If you have recently lost your job and don’t know why, or think that you’ve been dismissed unfairly, there are things you can do about it. You may want to consult employment lawyers who will be able to tell you if you have any hope of getting your job back or of being compensated for wrongful dismissal.

What is unfair dismissal

It is important to understand exactly what unfair dismissal is. The definition may be different depending on what Australian state you are in. In Western Australia unfair dismissal is said to occur when an employee’s dismissal is oppressive, harsh or unfair. An example of this would be when there was no cause for the dismissal, or if the reason for the dismissal was not sufficient to have that result.

It could be that the employee was alleged to have performed poorly, accused of some misconduct, or that dismissal was inappropriate to the offence. Or it could be that the employee was given no chance to explain their alleged action or to prove it was false.

Who can make a claim for unfair dismissal?

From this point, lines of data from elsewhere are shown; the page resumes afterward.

Definition Delete (b : WriteBatch) (key : Slice) : WriteBatch :=
  let b := SetCount b (int_add (Count b) 1) in
  let rep := rep_ b ++ [byte.of_Z (ValueType_code kTypeDeletion)] in
  {| rep_ := PutLengthPrefixedSlice rep key |}.

(** [WriteBatch::Handler]: the state of the handler object is threaded
    through the calls. *)
Class Handler (H : Type) : Type := {
  handler_Put : H -> Slice -> Slice -> ValueType -> ExpiryTime -> H;
  handler_Delete : H -> Slice -> H
}.

Section Iterate.
Context {H : Type} `{Handler H}.

(** The [switch] of the loop body, after the tag byte has been removed:
    either a [return] with a status, or the handler after its call with
    what is left of the input. *)
Definition IterateRecord (handler : H) (c : byte) (input : list byte)
    : Status + (H * list byte) :=
  match tag_of_byte c with
  | Some kTypeValue =>
      match GetLengthPrefixedSlice input with
      | Some (key, input) =>
          match GetLengthPrefixedSlice input with
          | Some (value, input) =>
              inr (handler_Put handler key value kTypeValue 0, input)
          | None => inl (Corruption "bad WriteBatch Put")
          end
      | None => inl (Corruption "bad WriteBatch Put")
      end
  | Some kTypeDeletion =>
      match GetLengthPrefixedSlice input with
      | Some (key, input) => inr (handler_Delete handler key, input)
      | None => inl (Corruption "bad WriteBatch Delete")
      end
  | Some (kTypeValueWriteTime as tag)
  | Some (kTypeValueExplicitExpiry as tag) =>
      match GetLengthPrefixedSlice input with
      | Some (key, input) =>
          match GetVarint64 input with
          | Some (expiry, input) =>
              match GetLengthPrefixedSlice input with
              | Some (value, input) =>
                  inr (handler_Put handler key value tag expiry, input)
              | None => inl (Corruption "bad WriteBatch Expiry")
              end
          | None => inl (Corruption "bad WriteBatch Expiry")
          end
      | None => inl (Corruption "bad WriteBatch Expiry")
      end
  | None => inl (Corruption "unknown WriteBatch tag")
  end.

(** The [while (!input.empty())] loop and the count check after it.
    [None] stands for a loop that is still running when the fuel is
    spent. *)
Fixpoint IterateLoop (fuel : nat) (count : Z) (handler : H)
    (input : list byte) (found : Z) : option (Status * H) :=
  match input with
  | [] =>
      if negb (found =? count)
      then Some (Corruption "WriteBatch has wrong count", handler)
      else Some (OK, handler)
  | c :: input =>
      match fuel with
      | O => None
      | S fuel =>
          let found := int_add found 1 in
          match IterateRecord handler c input with
          | inl s => Some (s, handler)
          | inr (handler, input) => IterateLoop fuel count handler input found
          end
      end
  end.

Definition Iterate (b : WriteBatch) (handler : H) : option (Status * H) :=
  let input := rep_ b in
  if (length input <? kHeader)%nat
  then Some (Corruption "malformed WriteBatch (too small)", handler)
  else
    let input := skipn kHeader input in
    IterateLoop (length input) (Count b) handler input 0.
End Iterate.

(** ** Iterate on the memory of the buffer

    The same code once more, with the accesses to memory written out.  A
    [Slice] is a pointer into the buffer and a size; a pointer is the
    offset of a byte of [rep_].  A read of the byte at an offset that is
    not below the size of the buffer has no value ([None]), and neither
    has an operation of [Slice] whose assertion fails. *)

(** Modelled from the spec: leveldb/slice.h is not part of the sources at
    hand.  The slices are "non-owning views into its buffer": [data_] and
    [size_]. *)
Record SliceAt : Type := mkSliceAt { data_ : nat; size_ : nat }.

(** The byte of the buffer at an offset, if the buffer has one there. *)
Definition read_byte (rep : list byte) (i : nat) : option byte :=
  nth_error rep i.

(** The [n] bytes from the offset [p] on, read one by one. *)
Fixpoint read_bytes (rep : list byte) (p n : nat) : option (list byte) :=
  match n with
  | O => Some []
  | S n' =>
      match read_byte rep p with
      | Some b =>
          match read_bytes rep (S p) n' with
          | Some l => Some (b :: l)
          | None => None
          end
      | None => None
      end
  end.

(** Modelled from the spec: [Slice::operator[]] of leveldb/slice.h (not
    part of the sources at hand), with its [assert(n < size())]. *)
Definition SliceAt_index (rep : list byte) (s : SliceAt) (n : nat)
    : option byte :=
  if (n <? size_ s)%nat then read_byte rep (data_ s + n) else None.

(** Modelled from the spec: [Slice::remove_prefix] of leveldb/slice.h (not
    part of the sources at hand), with its [assert(n <= size())]. *)
Definition SliceAt_remove_prefix (s : SliceAt) (n : nat) : option SliceAt :=
  if (n <=? size_ s)%nat
  then Some {| data_ := data_ s + n; size_ := size_ s - n |}
  else None.

(** What a reader of the whole slice, such as a handler, reads. *)
Definition SliceAt_bytes (rep : list byte) (s : SliceAt) : option (list byte) :=
  read_bytes rep (data_ s) (size_ s).

(** Modelled from the spec: the decoding loop of the varint of
    util/coding.cc (not part of the sources at hand) between the pointers
    [p] and [limit]: a byte is read only when [p < limit].  The outer
    [option] is the memory, the inner one the success of the decoding,
    which comes with the pointer after the integer. *)
Fixpoint GetVarintLoop_at (rep : list byte) (width : Z) (n : nat)
    (shift result : Z) (p limit : nat) : option (option (Z * nat)) :=
  match n with
  | O => Some None
  | S n' =>
      if (p <? limit)%nat then
        match read_byte rep p with
        | Some b =>
            let c := byte.unsigned b in
            if Z.testbit c 7 then
              GetVarintLoop_at rep width n' (shift + 7)
                (Z.lor result (Z.shiftl (Z.land c 127) shift mod 2 ^ width))
                (S p) limit
            else
              Some (Some (Z.lor result (Z.shiftl c shift mod 2 ^ width), S p))
        | None => None
        end
      else Some None
  end.

(** Modelled from the spec: GetVarint32 and GetVarint64 of util/coding.cc
    (not part of the sources at hand) on a slice: on success the slice
    becomes [Slice(q, limit - q)]. *)
Definition GetVarint_at (rep : list byte) (width : Z) (n : nat)
    (input : SliceAt) : option (option (Z * SliceAt)) :=
  let p := data_ input in
  let limit := (p + size_ input)%nat in
  match GetVarintLoop_at rep width n 0 0 p limit with
  | Some (Some (v, q)) =>
      Some (Some (v, {| data_ := q; size_ := limit - q |}))
  | Some None => Some None
  | None => None
  end.

(** Modelled from the spec: GetVarint32 of util/coding.cc (not part of the
    sources at hand) on a slice. *)
Definition GetVarint32_at (rep : list byte) (input : SliceAt)
    : option (option (Z * SliceAt)) :=
  GetVarint_at rep 32 5 input.

(** Modelled from the spec: GetVarint64 of util/coding.cc (not part of the
    sources at hand) on a slice. *)
Definition GetVarint64_at (rep : list byte) (input : SliceAt)
    : option (option (Z * SliceAt)) :=
  GetVarint_at rep 64 10 input.

(** Modelled from the spec: GetLengthPrefixedSlice of util/coding.cc (not
    part of the sources at hand) on a slice: the result is
    [Slice(input->data(), len)] and the input loses [len] bytes, once
    [input->size() >= len] has been checked. *)
Definition GetLengthPrefixedSlice_at (rep : list byte) (input : SliceAt)
    : option (option (SliceAt * SliceAt)) :=
  match GetVarint32_at rep input with
  | Some (Some (len, input)) =>
      if Z.of_nat (size_ input) <? len then Some None
      else
        match SliceAt_remove_prefix input (Z.to_nat len) with
        | Some rest =>
            Some (Some ({| data_ := data_ input; size_ := Z.to_nat len |}, rest))
        | None => None
        end
  | Some None => Some None
  | None => None
  end.

(** [Count] as a read of the four bytes at [rep_.data() + 8]. *)
Definition Count_at (rep : list byte) : option Z :=
  match read_bytes rep 8 4 with
  | Some l => Some (to_int32 (le_combine l))
  | None => None
  end.

(** How a run ends: with a result, on an access outside the buffer, or
    with the loop still running when the fuel is spent. *)
Inductive Run (A : Type) : Type :=
  | Done (a : A)
  | OutOfBounds
  | OutOfFuel.

Arguments Done {A} a.
Arguments OutOfBounds {A}.
Arguments OutOfFuel {A}.

Section IterateAt.
Context {H : Type} `{Handler H}.

(** The call of the handler's Put, which reads the two slices. *)
Definition handler_Put_at (rep : list byte) (handler : H)
    (key value : SliceAt) (type : ValueType) (expiry : ExpiryTime)
    : option H :=
  match SliceAt_bytes rep key, SliceAt_bytes rep value with
  | Some k, Some v => Some (handler_Put handler k v type expiry)
  | _, _ => None
  end.

(** The call of the handler's Delete, which reads the slice. *)
Definition handler_Delete_at (rep : list byte) (handler : H) (key : SliceAt)
    : option H :=
  match SliceAt_bytes rep key with
  | Some k => Some (handler_Delete handler k)
  | None => None
  end.

(** The [switch] of the loop body on slices. *)
Definition IterateRecord_at (rep : list byte) (handler : H) (c : byte)
    (input : SliceAt) : option (Status + (H * SliceAt)) :=
  match tag_of_byte c with
  | Some kTypeValue =>
      match GetLengthPrefixedSlice_at rep input with
      | Some (Some (key, input)) =>
          match GetLengthPrefixedSlice_at rep input with
          | Some (Some (value, input)) =>
              match handler_Put_at rep handler key value kTypeValue 0 with
              | Some handler => Some (inr (handler, input))
              | None => None
              end
          | Some None => Some (inl (Corruption "bad WriteBatch Put"))
          | None => None
          end
      | Some None => Some (inl (Corruption "bad WriteBatch Put"))
      | None => None
      end
  | Some kTypeDeletion =>
      match GetLengthPrefixedSlice_at rep input with
      | Some (Some (key, input)) =>
          match handler_Delete_at rep handler key with
          | Some handler => Some (inr (handler, input))
          | None => None
          end
      | Some None => Some (inl (Corruption "bad WriteBatch Delete"))
      | None => None
      end
  | Some (kTypeValueWriteTime as tag)
  | Some (kTypeValueExplicitExpiry as tag) =>
      match GetLengthPrefixedSlice_at rep input with
      | Some (Some (key, input)) =>
          match GetVarint64_at rep input with
          | Some (Some (expiry, input)) =>
              match GetLengthPrefixedSlice_at rep input with
              | Some (Some (value, input)) =>
                  match handler_Put_at rep handler key value tag expiry with
                  | Some handler => Some (inr (handler, input))
                  | None => None
                  end
              | Some None => Some (inl (Corruption "bad WriteBatch Expiry"))
              | None => None
              end
          | Some None => Some (inl (Corruption "bad WriteBatch Expiry"))
          | None => None
          end
      | Some None => Some (inl (Corruption "bad WriteBatch Expiry"))
      | None => None
      end
  | None => Some (inl (Corruption "unknown WriteBatch tag"))
  end.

In Western Australia, you have to make a legal claim through Western Australian Industrial Relations Commission (WAIRC). The person who can make a claim must:

  • Have been employed under the state system
  • Have earned less than $155,800 per year if not employed under an award
  • Have been dismissed or forced to resign

What happens then?

Legal advisors will advise you to make a claim within 28 days if possible. It costs $50 to lodge a complaint and you will have to provide certain documents. The WAIRC will look into the claim and if they are satisfied you have a case, will set a date for a conciliation conference. This potentially avoids going to court, a lengthy and costly procedure.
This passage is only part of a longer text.